In the data below, find the line that contains "let '(pool, root)" and the line that contains "(* ===== verification/H2Framer.v ===== *)". Copy both, plus every line between them, exactly.

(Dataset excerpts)

--- START ---

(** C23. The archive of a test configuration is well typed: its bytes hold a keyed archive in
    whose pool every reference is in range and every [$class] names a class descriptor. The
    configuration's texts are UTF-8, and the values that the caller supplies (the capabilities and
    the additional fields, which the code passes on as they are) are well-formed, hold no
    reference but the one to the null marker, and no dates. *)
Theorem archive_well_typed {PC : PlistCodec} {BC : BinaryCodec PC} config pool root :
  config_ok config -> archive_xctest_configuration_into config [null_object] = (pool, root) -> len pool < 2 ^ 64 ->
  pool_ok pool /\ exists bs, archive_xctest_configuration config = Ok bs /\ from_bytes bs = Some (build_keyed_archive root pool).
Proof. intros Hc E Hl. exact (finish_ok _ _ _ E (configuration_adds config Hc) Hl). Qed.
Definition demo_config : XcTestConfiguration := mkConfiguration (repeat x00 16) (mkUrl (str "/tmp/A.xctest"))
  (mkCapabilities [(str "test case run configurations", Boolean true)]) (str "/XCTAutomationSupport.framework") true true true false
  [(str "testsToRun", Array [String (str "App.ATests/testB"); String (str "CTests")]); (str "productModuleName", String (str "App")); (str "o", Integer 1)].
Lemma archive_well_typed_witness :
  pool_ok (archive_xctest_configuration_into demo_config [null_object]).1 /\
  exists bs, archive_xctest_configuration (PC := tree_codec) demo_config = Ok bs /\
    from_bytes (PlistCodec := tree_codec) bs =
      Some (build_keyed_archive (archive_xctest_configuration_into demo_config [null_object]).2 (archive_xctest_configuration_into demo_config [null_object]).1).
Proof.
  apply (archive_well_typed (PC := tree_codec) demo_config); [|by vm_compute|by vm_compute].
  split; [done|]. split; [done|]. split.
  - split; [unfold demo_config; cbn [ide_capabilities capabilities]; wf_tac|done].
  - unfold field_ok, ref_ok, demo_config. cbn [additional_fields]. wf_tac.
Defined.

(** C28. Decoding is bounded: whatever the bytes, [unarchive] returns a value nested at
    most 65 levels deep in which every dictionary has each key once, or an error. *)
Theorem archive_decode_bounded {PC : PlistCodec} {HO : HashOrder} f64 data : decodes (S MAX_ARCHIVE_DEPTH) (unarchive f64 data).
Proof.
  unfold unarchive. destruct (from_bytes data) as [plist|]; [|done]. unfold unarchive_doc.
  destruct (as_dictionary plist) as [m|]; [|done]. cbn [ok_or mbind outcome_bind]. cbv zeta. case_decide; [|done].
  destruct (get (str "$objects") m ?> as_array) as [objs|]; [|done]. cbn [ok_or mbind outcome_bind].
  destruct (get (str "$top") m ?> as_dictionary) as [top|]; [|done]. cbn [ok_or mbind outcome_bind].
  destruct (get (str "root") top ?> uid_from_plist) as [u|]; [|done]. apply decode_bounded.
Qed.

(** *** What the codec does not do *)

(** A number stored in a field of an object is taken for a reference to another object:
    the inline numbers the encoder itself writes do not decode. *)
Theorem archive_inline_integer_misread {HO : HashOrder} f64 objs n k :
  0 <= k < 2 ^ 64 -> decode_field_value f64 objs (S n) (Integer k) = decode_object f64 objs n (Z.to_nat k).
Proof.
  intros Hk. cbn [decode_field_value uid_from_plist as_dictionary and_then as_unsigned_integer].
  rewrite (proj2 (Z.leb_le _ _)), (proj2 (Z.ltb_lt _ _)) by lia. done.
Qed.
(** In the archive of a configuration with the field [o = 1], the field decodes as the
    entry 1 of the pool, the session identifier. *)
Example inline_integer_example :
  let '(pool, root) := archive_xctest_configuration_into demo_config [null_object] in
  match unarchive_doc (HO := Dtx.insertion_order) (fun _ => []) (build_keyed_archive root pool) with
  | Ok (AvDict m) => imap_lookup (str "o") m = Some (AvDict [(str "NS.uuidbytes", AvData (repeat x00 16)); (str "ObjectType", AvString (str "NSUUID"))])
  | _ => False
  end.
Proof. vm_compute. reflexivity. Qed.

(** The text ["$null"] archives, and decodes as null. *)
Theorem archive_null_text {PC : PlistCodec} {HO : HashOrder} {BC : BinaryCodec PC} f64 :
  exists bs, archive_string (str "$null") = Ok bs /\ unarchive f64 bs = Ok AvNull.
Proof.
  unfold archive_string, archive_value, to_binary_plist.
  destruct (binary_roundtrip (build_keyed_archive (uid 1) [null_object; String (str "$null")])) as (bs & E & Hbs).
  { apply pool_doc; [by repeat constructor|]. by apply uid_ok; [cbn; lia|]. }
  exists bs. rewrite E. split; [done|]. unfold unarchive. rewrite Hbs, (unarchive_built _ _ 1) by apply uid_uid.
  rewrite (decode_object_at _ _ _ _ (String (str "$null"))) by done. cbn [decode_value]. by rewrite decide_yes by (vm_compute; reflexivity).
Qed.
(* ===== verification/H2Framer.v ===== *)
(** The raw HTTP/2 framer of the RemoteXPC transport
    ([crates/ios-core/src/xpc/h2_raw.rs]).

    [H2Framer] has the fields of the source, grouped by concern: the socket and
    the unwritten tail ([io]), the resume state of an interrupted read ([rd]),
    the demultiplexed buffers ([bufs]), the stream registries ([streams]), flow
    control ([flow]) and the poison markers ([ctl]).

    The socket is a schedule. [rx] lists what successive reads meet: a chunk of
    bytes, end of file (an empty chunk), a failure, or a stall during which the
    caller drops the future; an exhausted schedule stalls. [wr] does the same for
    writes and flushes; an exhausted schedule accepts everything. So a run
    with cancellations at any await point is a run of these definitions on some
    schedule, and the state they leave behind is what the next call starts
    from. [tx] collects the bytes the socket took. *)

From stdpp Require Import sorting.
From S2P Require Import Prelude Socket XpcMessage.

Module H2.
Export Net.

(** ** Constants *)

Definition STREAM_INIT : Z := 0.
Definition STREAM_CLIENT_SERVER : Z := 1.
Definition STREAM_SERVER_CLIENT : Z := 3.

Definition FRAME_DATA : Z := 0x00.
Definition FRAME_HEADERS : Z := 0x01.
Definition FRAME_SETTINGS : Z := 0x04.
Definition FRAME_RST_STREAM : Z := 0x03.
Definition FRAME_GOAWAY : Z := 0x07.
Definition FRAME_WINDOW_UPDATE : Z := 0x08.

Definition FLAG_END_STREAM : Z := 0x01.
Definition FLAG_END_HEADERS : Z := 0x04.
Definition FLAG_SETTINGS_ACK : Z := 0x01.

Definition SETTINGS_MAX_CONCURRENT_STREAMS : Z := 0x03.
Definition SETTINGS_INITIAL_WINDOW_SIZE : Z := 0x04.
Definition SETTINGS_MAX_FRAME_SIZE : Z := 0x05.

--- END ---

**REPLY**
  let '(pool, root) := archive_xctest_configuration_into demo_config [null_object] in
  match unarchive_doc (HO := Dtx.insertion_order) (fun _ => []) (build_keyed_archive root pool) with
  | Ok (AvDict m) => imap_lookup (str "o") m = Some (AvDict [(str "NS.uuidbytes", AvData (repeat x00 16)); (str "ObjectType", AvString (str "NSUUID"))])
  | _ => False
  end.
Proof. vm_compute. reflexivity. Qed.

(** The text ["$null"] archives, and decodes as null. *)
Theorem archive_null_text {PC : PlistCodec} {HO : HashOrder} {BC : BinaryCodec PC} f64 :
  exists bs, archive_string (str "$null") = Ok bs /\ unarchive f64 bs = Ok AvNull.
Proof.
  unfold archive_string, archive_value, to_binary_plist.
  destruct (binary_roundtrip (build_keyed_archive (uid 1) [null_object; String (str "$null")])) as (bs & E & Hbs).
  { apply pool_doc; [by repeat constructor|]. by apply uid_ok; [cbn; lia|]. }
  exists bs. rewrite E. split; [done|]. unfold unarchive. rewrite Hbs, (unarchive_built _ _ 1) by apply uid_uid.
  rewrite (decode_object_at _ _ _ _ (String (str "$null"))) by done. cbn [decode_value]. by rewrite decide_yes by (vm_compute; reflexivity).
Qed.
(* ===== verification/H2Framer.v ===== *)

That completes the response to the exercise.